Please use this identifier to cite or link to this item: http://repositorio.unicamp.br/jspui/handle/REPOSIP/58349
Type: Artigo de periódico
Title: Proteomic and SAGE profiling of murine melanoma progression indicates the reduction of proteins responsible for ROS degradation
Author: de Souza, GA
Godoy, LMF
Teixeira, VR
Otake, AH
Sabino, A
Rosa, JC
Dinarte, AR
Pinheiro, DG
Silva, WA
Eberlin, MN
Chammas, R
Greene, LJ
Abstract: Using 2-DE of total cell protein extracts, we compared soluble proteins from murine melanoma lines Tm1 and Trn5 with proteins from the nontumoral cell melan-a from which they were derived. Seventy-one of the 452 spots (average) detected with CBB were differentially accumulated, i.e., increased or decreased twofold. Forty-four spots were identified by PMF/MALDI-TOF, 15 with increased and 29 with decreased protein levels. SAGE showed that 17/34 (50%) of the differentially accumulated proteins, pI range 4-7, presented similar differences at the mRNA level.
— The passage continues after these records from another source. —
(** ** The message *)

(** The loop over the blocks; [None] when the fuel runs out. *)
Fixpoint process_loop (fuel : nat) (data : list Z) (n m offset : Z) (x : IntermediateData) :
    option IntermediateData :=
  match fuel with
  | O => None
  | S k =>
      if offset <? m then
        let block := GetRoundData data n m offset in
        let y := foldl (fun y i => ApplyStep i block y) x (seq 0 64) in
        process_loop k data n m (u32 (offset + 64)) (Add x y)
      else Some x
  end.

Definition ProcessMessage (data : list Z) (n : Z) : option IntermediateData :=
  let m := GetPaddedMessageLength n in
  process_loop (S (Z.to_nat (m / 64))) data n m 0 kInitialIntermediateData.

Fixpoint StringLength (s : list Z) : Z :=
  match s with
  | [] => 0
  | x :: r => if x =? 0 then 0 else u32 (1 + StringLength r)
  end.

Definition SwapEndian (x : Z) : Z :=
  Z.lor (Z.lor (Z.lor (Z.shiftl (Z.land x 0xff) 24) (Z.shiftl (Z.land (Z.shiftr x 8) 0xff) 16))
    (Z.shiftl (Z.land (Z.shiftr x 16) 0xff) 8)) (Z.land (Z.shiftr x 24) 0xff).

Definition Hash64 (data : list Z) (n : Z) : option Z :=
  x ← ProcessMessage data n;
  Some (Z.lor (Z.shiftl (SwapEndian (a x)) 32) (SwapEndian (b x))).

Definition Hash32 (data : list Z) (n : Z) : option Z :=
  x ← ProcessMessage data n; Some (SwapEndian (a x)).

Definition MD5Hash32 (string : list Z) : option Z := Hash32 string (StringLength string).
Definition MD5Hash64 (string : list Z) : option Z := Hash64 string (StringLength string).

Example md5_abc : MD5Hash64 [97; 98; 99] = Some 0x900150983cd24fb0.
Proof. vm_compute. reflexivity. Qed.

Example md5_empty : MD5Hash64 [] = Some 0xd41d8cd98f00b204.
Proof. vm_compute. reflexivity. Qed.

(** ** The reference: RFC 1321 *)

Definition rfc_F (x y z : Z) : Z := Z.lor (Z.land x y) (Z.land (not32 x) z).
Definition rfc_G (x y z : Z) : Z := Z.lor (Z.land x z) (Z.land y (not32 z)).
Definition rfc_H (x y z : Z) : Z := Z.lxor (Z.lxor x y) z.
Definition rfc_I (x y z : Z) : Z := Z.lxor y (Z.lor x (not32 z)).

Definition rfc_round (i : nat) : (Z -> Z -> Z -> Z) * nat :=
  match (i / 16)%nat with
  | 0 => (rfc_F, i)
  | 1 => (rfc_G, (5 * i + 1) mod 16)
  | 2 => (rfc_H, (3 * i + 5) mod 16)
  | _ => (rfc_I, (7 * i) mod 16)
  end%nat.

Definition rfc_shift (i : nat) : Z :=
  nth (i mod 4) (nth (i / 16) [[7; 12; 17; 22]; [5; 9; 14; 20]; [4; 11; 16; 23]; [6; 10; 15; 21]] []) 0.

(** Rotation: what leaves on the left comes in on the right. *)
Definition rotl32 (x s : Z) : Z := (x * 2 ^ s) mod 2 ^ 32 + x / 2 ^ (32 - s).

Definition rfc_step (words : list Z) (x : IntermediateData) (i : nat) : IntermediateData :=
  let '(f, g) := rfc_round i in
  mkData (d x)
    (u32 (b x + rotl32 (u32 (a x + f (b x) (c x) (d x) + nth g words 0 + nth i kConstants 0)) (rfc_shift i)))
    (b x) (c x).

Definition rfc_compress (x : IntermediateData) (words : list Z) : IntermediateData :=
  Add x (foldl (rfc_step words) x (seq 0 64)).

(** The message, a one bit, zeros up to 56 modulo 64, and the length in bits. *)
Definition rfc_pad (msg : list Z) : list Z :=
  msg ++ [0x80] ++ replicate (Z.to_nat ((55 - Z.of_nat (length msg)) mod 64)) 0
    ++ le_bytes 8 (8 * Z.of_nat (length msg)).

Definition rfc_word (padded : list Z) (i : nat) : Z := le_value (take 4 (drop i padded)).

Definition rfc_block (padded : list Z) (k : nat) : list Z :=
  (fun j => rfc_word padded (64 * k + 4 * j)) <$> seq 0 16.

Definition rfc_state (msg : list Z) : IntermediateData :=
  let padded := rfc_pad msg in
  foldl (fun x k => rfc_compress x (rfc_block padded k)) kInitialIntermediateData
    (seq 0 (length padded / 64)).

Definition rfc_digest (msg : list Z) : list Z :=
  let x := rfc_state msg in le_bytes 4 (a x) ++ le_bytes 4 (b x) ++ le_bytes 4 (c x) ++ le_bytes 4 (d x).

Definition be_value (l : list Z) : Z := foldl (fun z x => 256 * z + x) 0 l.

Example rfc_abc : be_value (rfc_digest [97; 98; 99]) = 0x900150983cd24fb0d6963f7d28e17f72.
Proof. vm_compute. reflexivity. Qed.

(** ** Bit lemmas *)

Lemma testbit_high k x n : 0 <= x < 2 ^ k -> k <= n -> Z.testbit x n = false.
Proof.
  intros Hx Hn. destruct (decide (x = 0)) as [->|Hne]; [apply Z.bits_0|].
  apply Z.bits_above_log2; [lia|].
  assert (0 <= k) by (destruct (decide (0 <= k)); [done|]; rewrite Z.pow_neg_r in Hx; lia).
  apply Z.log2_lt_pow2; [lia|]. assert (2 ^ k <= 2 ^ n) by (apply Z.pow_le_mono_r; lia). lia.
Qed.

(** Disjoint halves: [lor] is addition. *)
Lemma lor_shiftl x y k : 0 <= k -> 0 <= x < 2 ^ k -> Z.lor x (Z.shiftl y k) = x + y * 2 ^ k.
Proof.
  intros Hk Hx. rewrite <- Z.shiftl_mul_pow2 by done. symmetry. apply Z.add_nocarry_lor.
  apply Z.bits_inj'. intros n Hn. rewrite Z.land_spec, Z.bits_0.
  destruct (decide (n < k)).
  - rewrite Z.shiftl_spec_low by lia. apply andb_false_r.
  - by rewrite (testbit_high k x n) by lia.
Qed.

Ltac bitwise :=
  apply Z.bits_inj'; intros n Hn;
  rewrite ?Z.lor_spec, ?Z.land_spec, ?Z.lxor_spec, ?Z.lor_spec, ?Z.land_spec, ?Z.lxor_spec;
  rewrite ?Z.testbit_ones_nonneg by lia.

Definition good_data (x : IntermediateData) : Prop :=
  in_u 32 (a x) /\ in_u 32 (b x) /\ in_u 32 (c x) /\ in_u 32 (d x).

(** The shortened round functions. *)
Lemma CalcF_spec i x y z :
  (i < 64)%nat -> in_u 32 x -> in_u 32 y -> in_u 32 z -> fst (rfc_round i) x y z = CalcF i x y z.
Proof.
  intros Hi Hx Hy Hz. unfold rfc_round, CalcF.
  destruct (Nat.ltb_spec i 16); [rewrite (Nat.div_small i 16) by lia|].
  { unfold fst, rfc_F, not32. bitwise. destruct (n <? 32) eqn:E.
    - by destruct (Z.testbit x n), (Z.testbit y n), (Z.testbit z n).
    - by rewrite (testbit_high 32 x), (testbit_high 32 y), (testbit_high 32 z) by (done || lia). }
  destruct (Nat.ltb_spec i 32).
  { rewrite <- (Nat.div_unique i 16 1 (i - 16)) by lia. unfold fst, rfc_G, not32. bitwise.
    destruct (n <? 32) eqn:E.
    - by destruct (Z.testbit x n), (Z.testbit y n), (Z.testbit z n).
    - by rewrite (testbit_high 32 x), (testbit_high 32 y), (testbit_high 32 z) by (done || lia). }
  destruct (Nat.ltb_spec i 48).
  { by rewrite <- (Nat.div_unique i 16 2 (i - 32)) by lia. }
  by rewrite <- (Nat.div_unique i 16 3 (i - 48)) by lia.
Qed.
Major reductions in protein were observed in tumor cells of proteins that degrade reactive oxygen species (ROS). Decreases of >= twofold in GST, superoxide dismutase, aldehyde dehydrogenase, thioredoxin, peroxiredoxin 2, and peroxiredoxin 6 protein were observed. SAGE indicated the reduction of other proteins involved in ROS degradation. As expected, the accumulation of exogenous peroxides was significantly higher in the tumor cells while the levels of glutathionylation were two times lower in the tumor cells compared to melan-a. The differential accumulation of proteins involved in oncogene/tumor suppressor pathways was observed. Melanoma cells can favor survival pathways activated by ROS by inhibiting p53 pathways and activation of Ras and c-myc pathways.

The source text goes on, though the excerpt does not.